Fuera de récords de venta, las paredes del laboratorio recrean en un collage fotográfico la historia de la abadía. "Yo soy éste, tengo 22 años, creo", dice entusiasmado casi como el muchacho que ríe en la foto.
La posición de los 40 monjes que lo secundan es comparable con las típicas fotos de universidades como Oxford o Cambridge. La enumeración de compañeros ya desaparecidos o ex directores del monasterio no despierta melancolía en el anfitrión. Tampoco recelos. "Nunca pensé en ser abad, mi único interés es vaciarme al máximo, desprenderme de lo material, del egoísmo, para llenarme de Dios". Acaso tamaño propósito y metáfora fue suficiente para elaborar el secreto mas preciado del monasterio.
Llegar a la abadía insume cinco horas de viaje desde Buenos Aires y para quienes deseen madrugar se recomienda respetar los horarios de la casa. El costo es económico e incluye las cuatro comidas diarias, con platos vegetarianos si se desea y se recomienda llevar toallas y sabanas por las limitaciones de la hostería. Creyentes o no pueden participar de las atípicas ceremonias religiosas que empiezan a las 5 de la mañana y concluyen a las 21.

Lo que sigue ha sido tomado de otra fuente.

(** X20. For a day whose projects are a list of names, [build_stack_hints]
    returns a text that is never empty; it looks at the first twelve projects
    only; the text is the fixed sentence that there are no overrides exactly
    when none of these twelve has a correction, and otherwise it is made of
    one line for each of them that has one, the line naming the project and
    its correction. *)
Theorem stack_hints_cover_the_first_twelve_projects
    (day_data : list (str * json)) (projects : list str) :
  dict_get (py "projects") day_data = Some (JArr (map JStr projects)) ->
  exists (text : str) (hints : list str),
    Hints.build_stack_hints day_data = Ok text
    /\ text <> []
    /\ (text = Hints.no_overrides
        <-> Forall (fun name => ~ overridden name) (take 12 projects))
    /\ (text <> Hints.no_overrides -> text = join [10%N] hints)
    /\ (forall line, line ∈ hints
          <-> exists name correction,
                name ∈ take 12 projects
                /\ Hints.assoc_get Hints.PROJECT_STACK_OVERRIDES name = Some correction
                /\ line = Hints.hint_line name correction).
Proof.
  intros Hprojects. unfold Hints.build_stack_hints, Hints.first_projects.
  rewrite Hprojects. cbn [bind_result]. rewrite <- fmap_take.
  destruct (stack_hints_names (take 12 projects)) as (hints & Hrun & Hlines & Hnil).
  change (JStr <$> take 12 projects) with (map JStr (take 12 projects)).
  rewrite Hrun. cbn [bind_result]. eexists _, hints. split; [reflexivity|].
  destruct hints as [|line hints]; cbn [is_nil].
  - split; [discriminate|]. split; [|split; [done | exact Hlines]].
    split; [intros _; by apply Hnil | done].
  - destruct (join_lines_not_no_overrides (line :: hints)) as [Hno Hne]; [|done|].
    { intros l Hl. apply Hlines in Hl as (n & c & _ & _ & ->).
      by exists (n ++ py ": " ++ c). }
    split; [done|]. split; [|split; [done | exact Hlines]].
    split; [done|]. intros Hall. apply Hnil in Hall. discriminate.
Qed.
(** X12.  Read your writes: a text [remember] has stored is in the list a
    later [recall] returns, when its distance to the query is not greater
    than [MIN_SIM], it holds no block term of the call, and [k] is more than
    the number of rows the session had. *)
Theorem recall_after_remember :
  forall (encode : text -> vector) (stored_float : Q -> Q)
         (distance : vector -> vector -> option float8) (heap : Z -> Z)
         (lower : text -> text)
         (SESSION_ID : text) (MIN_SIM : Q) (DEFAULT_BLOCK_TERMS : list text)
         (role msg query : text) (conn conn' : db) (rid : Z) (k : Z)
         (block_terms : list text) (d : float8) (out : list (text * text)),
    RagChat.remember encode stored_float SESSION_ID role msg conn
    = (Some rid, conn') ->
    RagChat.recall encode stored_float distance heap lower SESSION_ID MIN_SIM
      DEFAULT_BLOCK_TERMS query conn' k block_terms = Returned out ->
    distance (List.map stored_float (encode (RagChat.clean_text msg)))
             (RagChat.to_vec_literal stored_float (encode query)) = Some d ->
    float_gt d MIN_SIM = false ->
    (forall t, In t (block_terms ++ DEFAULT_BLOCK_TERMS) -> lower t <> [] ->
               contains (lower t) (lower (RagChat.clean_text msg)) = false) ->
    (List.length (session_rows SESSION_ID conn) < Z.to_nat k)%nat ->
    In (role, RagChat.clean_text msg) out.
Proof.
  intros encode stored_float distance heap lower SESSION_ID MIN_SIM
         DEFAULT_BLOCK_TERMS role msg query conn conn' rid k block_terms d out
         E Eout Hd Hle Hb Hlen.
  apply remember_accepted in E. destruct E as [[_ [Hne [_ Hn]]] [_ ->]].
  set (r := mk_row (next_id conn) SESSION_ID role (RagChat.clean_text msg)
              (List.map stored_float (encode (RagChat.clean_text msg)))).
  fold r in Eout.
  set (c' := mk_db (contexts conn ++ [r]) (next_id conn + 1)) in *.
  assert (Hrows : session_rows SESSION_ID c'
                  = session_rows SESSION_ID conn ++ [r]).
  { unfold session_rows, c'. cbn [contexts]. rewrite filter_app.
    cbn [List.filter r session_id]. rewrite eqb_refl. reflexivity. }
  apply (recall_untruncated_In encode stored_float distance heap lower
           SESSION_ID MIN_SIM DEFAULT_BLOCK_TERMS query c' k block_terms out Eout).
  - rewrite Hrows, length_app. cbn [List.length]. lia.
  - exists r.
    split; [unfold c'; cbn [contexts]; apply in_or_app; right; left; reflexivity|].
    split; [reflexivity|]. split; [reflexivity|].
    exists d. cbn [r embedding txt]. auto.
Qed.

(** ["tea or coffee"], stored and asked for again. *)
Lemma recall_after_remember_witness :
  Example.recall Example.q_tea
    (snd (Example.remember Example.user Example.q_tea Example.empty_db)) 1 []
  = Returned [Example.row_tea]
  /\ In (Example.user, RagChat.clean_text Example.q_tea) [Example.row_tea].
Proof.
  split; [vm_compute; reflexivity|].
  apply (recall_after_remember Example.encode Example.stored_float
           Example.distance Example.heap Example.lower Example.s1
           Example.MIN_SIM [] Example.user Example.q_tea Example.q_tea
           Example.empty_db
           (snd (Example.remember Example.user Example.q_tea Example.empty_db))
           1 1 [] (Num (0 # 10)%Q)).
  - reflexivity.
  - vm_compute. reflexivity.
  - reflexivity.
  - reflexivity.
  - intros t [].
  - vm_compute. lia.
Defined.

(** ** format_context *)

Lemma is_empty_firstn (n : nat) (t : text) :
  is_empty (firstn (S n) t) = is_empty t.
Proof. destruct t; reflexivity. Qed.
Lemma fix_deps_loop dylib deps :
  ∀ st, ∃ st' t,
    for_each deps (MacOS.fix_dep output_dir dylib) st = (st', Done tt)
    ∧ trace st' = trace st ++ t ∧ copied st' = copied st
    ∧ (∀ p, path_exists (world st') p = path_exists (world st) p)
    ∧ map fst (runs t)
      = map (change_command dylib)
          (List.filter (λ dep, path_exists (world st)
                                 (joinpath output_dir (name (Path dep)))) deps)
    ∧ listings t = [] ∧ io t = [].
Proof.
  induction deps as [|dep deps IH]; intros st.
  { exists st, []. simpl. by rewrite app_nil_r. }
  simpl. unfold bind at 1. rewrite fix_dep_eq.
  destruct (path_exists (world st) (joinpath output_dir (name (Path dep)))) eqn:He.
  - match goal with
    | |- context [for_each deps _ ?s] =>
        destruct (IH s) as (st' & t & -> & Ht & Hc & Hp & Hr & Hl & Hio)
    end.
    cbn [world copied trace] in Ht, Hc, Hp, Hr.
    set (cmd := change_command dylib dep) in *.
    pose proof (run_events_quiet cmd (subprocess_run (world st) cmd).2)
      as (Hq1 & Hq2 & Hq3).
    eexists st', (run_events cmd (subprocess_run (world st) cmd).2
                  ++ [Log (INFO, _)] ++ t).
    split_and!; [done| |done| | | |].
    + rewrite Ht. by rewrite <-!app_assoc.
    + intros p. by rewrite Hp, tools_keep_paths.
    + rewrite !runs_app, Hq1, !map_app, Hr. simpl. f_equal. f_equal.
      apply filter_present. intros p. apply tools_keep_paths.
    + by rewrite !listings_app, Hq3, Hl.
    + by rewrite !io_app, Hq2, Hio.
  - destruct (IH st) as (st' & t & -> & Ht & Hc & Hp & Hr & Hl & Hio).
    exists st', t. split_and!; done.
Qed.

Lemma fix_dylib_eq dylib st :
  ∃ st' t,
    MacOS.fix_dylib output_dir dylib st = (st', Done tt)
    ∧ trace st' = trace st ++ t ∧ copied st' = copied st
    ∧ (∀ p, path_exists (world st') p = path_exists (world st) p)
    ∧ (∃ deps, listings t = [(dylib, deps)])
    ∧ map fst (runs t)
      = flat_map (rewrite_commands (path_exists (world st)) output_dir) (listings t)
    ∧ io t = [ListDeps dylib (default [] (snd <$> head (listings t)))].
Proof.
  unfold MacOS.fix_dylib. unfold bind at 1, log at 1, emit.
  unfold bind at 1. rewrite run_command_eq.
  unfold bind at 1, get_deps. cbn [world copied trace].
  set (cmd := ["install_name_tool"; "-id"; "@rpath/" +:+ name dylib; dylib]).
  set (w1 := (subprocess_run (world st) cmd).1).
  set (deps := list_deps w1 dylib).
  match goal with
  | |- context [for_each deps _ ?s] =>
      destruct (fix_deps_loop dylib deps s) as (st' & t & -> & Ht & Hc & Hp & Hr & Hl & Hio)
  end.
  cbn [world copied trace] in Ht, Hc, Hp, Hr.
  pose proof (run_events_quiet cmd (subprocess_run (world st) cmd).2)
    as (Hq1 & Hq2 & Hq3).
  exists st', ([Log (INFO, "Fixing: " +:+ name dylib)]
               ++ run_events cmd (subprocess_run (world st) cmd).2
               ++ [ListDeps dylib deps] ++ t).
  assert (listings ([Log (INFO, "Fixing: " +:+ name dylib)]
                    ++ run_events cmd (subprocess_run (world st) cmd).2
                    ++ [ListDeps dylib deps] ++ t) = [(dylib, deps)]) as Hlist.
  { by rewrite !listings_app, Hq3, Hl. }
  split_and!; [done| |done| | | |].
  - rewrite Ht. by rewrite <-!app_assoc.
  - intros p. rewrite Hp. apply tools_keep_paths.
  - eauto.
  - rewrite Hlist, !runs_app, Hq1, !map_app, Hr. simpl. rewrite app_nil_r.
    unfold rewrite_commands. simpl. f_equal. f_equal.
    apply filter_present. intros p. apply tools_keep_paths.
  - rewrite Hlist, !io_app, Hq2, Hio. reflexivity.
Qed.
(** * Shared-Knowledge-Lifelong-Learning: dataset loader and experiment utilities

    A shallow embedding of [src/gmmc_grid_search/utils.py] and
    [src/dataset/loader.py].

    Conventions of the embedding.
    - Python [int] is [Z]; [math.inf] is the extra point of [cap].
    - Python [str] is [string], a character being a code point below 256
      (Basic Latin and Latin-1); text with other characters is outside the
      embedding.
    - A Python [dict] whose iteration order is observed by the code is an
      association list in insertion order; a store that is only looked up
      by key is a [gmap]; a Python [set] is a [gset].
    - A raised exception is the left injection of a sum; printing is not
      modelled except where a claim is about what is reported.
    - The database engine behind [sqlite3] is a class: it says what the
      engine does with a query that it does not read the way the query is
      written for.
    - Python [float] / NumPy [float64] is IEEE binary64 as specified by
      [SpecFloat] (precision 53, maximal exponent 1024). *)

From Stdlib Require Import ZArith List String Ascii Bool Lia Permutation.
From Stdlib Require Import DecimalString.
From Stdlib.Floats Require Import SpecFloat.
From stdpp Require Import base option list gmap sets strings sorting.

Local Open Scope Z_scope.

(** ** Python runtime pieces shared by both source files *)

Module Py.

(** The exceptions the modelled code can raise. *)
Inductive exn : Type :=
| AssertionError
| IndexError
| KeyError
| ValueError
| TypeError
| ZeroDivisionError
| OverflowError
| UnboundLocalError
| AttributeError
| OSError
| OperationalError.

#[global] Instance exn_eq_dec : EqDecision exn.
Proof. solve_decision. Defined.

(** A computation that either raises or returns. *)
Definition result (A : Type) : Type := exn + A.

Definition raise {A} (e : exn) : result A := inl e.
Definition ret {A} (a : A) : result A := inr a.
Definition bind {A B} (m : result A) (k : A -> result B) : result B :=
  match m with
  | inl e => inl e
  | inr a => k a
  end.

Definition raises {A} (m : result A) : Prop :=
  match m with inl _ => True | inr _ => False end.

(** [str.isspace] on one character: TAB..CR, FS..US, SPACE, and in
    Latin-1 NEL (U+0085) and NO-BREAK SPACE (U+00A0). *)
Definition is_space (c : ascii) : bool :=
  let n := nat_of_ascii c in
  (Nat.leb 9 n && Nat.leb n 13) || (Nat.leb 28 n && Nat.leb n 32)
  || Nat.eqb n 133 || Nat.eqb n 160.
(** C5: from a state with [strikeRemaining] = N > 0 and [alarmRinging]
    true, a stop press that acquires the lock clears both fields inside one
    critical section; run statement by statement against a reader that takes
    the same lock, under any schedule, every pair the reader reads is the
    pair before the press or (false, 0), never [alarmRinging] true with
    [strikeRemaining] 0.  A press whose acquisition times out changes
    nothing. *)
Theorem stop_clears_atomically (N : Z) (s : State) :
  0 < N -> strikeRemaining s = N -> alarmRinging s = true ->
  (let r := stopPress true s in
   alarmRinging (final r) = false /\ strikeRemaining (final r) = 0 /\
   clock (final r) = clock s /\ calls r = [Take true; Give]) /\
  (let r := stopPress false s in final r = s /\ calls r = [Take false]) /\
  (forall y, Interleaving.reaches (Interleaving.pressed s) y ->
     Forall (fun o => o = (true, N) \/ o = (false, 0))
            (Interleaving.observed y) /\
     ~ In (true, 0) (Interleaving.observed y) /\
     (Interleaving.stop_pc y = Interleaving.Released ->
        Interleaving.vars y = final (stopPress true s)) /\
     (Interleaving.stop_pc y = Interleaving.Dropped ->
        Interleaving.vars y = final (stopPress false s))) /\
  Interleaving.reaches (Interleaving.pressed s)
    (Interleaving.mkSys (final (stopPress true s)) None
       Interleaving.Released Interleaving.Idle []).
Proof.
  intros Pos Str Ring. split; [|split; [|split]].
  - destruct s; cbn. repeat split.
  - destruct s; cbn. split; reflexivity.
  - intros y R. destruct (invariant_reaches s y R) as (V & _ & _ & _ & O).
    unfold Interleaving.alarm_pair in O. rewrite Str, Ring in O.
    repeat split.
    + exact O.
    + intros I. rewrite Forall_forall in O.
      destruct (O _ I) as [E|E]; inversion E; lia.
    + intros E. rewrite V, E. reflexivity.
    + intros E. rewrite V, E. reflexivity.
  - apply stopPress_reaches.
Qed.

Uno de los hermanos de la orden-habitualmente Fermín- se encarga de las visitas guiadas. También se puede aprovechar el viaje para descubrir los encantos de Victoria. A pie desde la abadía se llega al cerro La Matanza, el monumento que recuerda el día que se asesinó a los últimos indios de la zona.
El puerto, un museo histórico que exhibe los objetos mas queridos de los vecinos, y el barrio del quinto cuartel, más una preciosista variedad de rejas en las casas más antiguas constituyen el principal encanto de otro pueblo más que se niega a renunciar a su historia.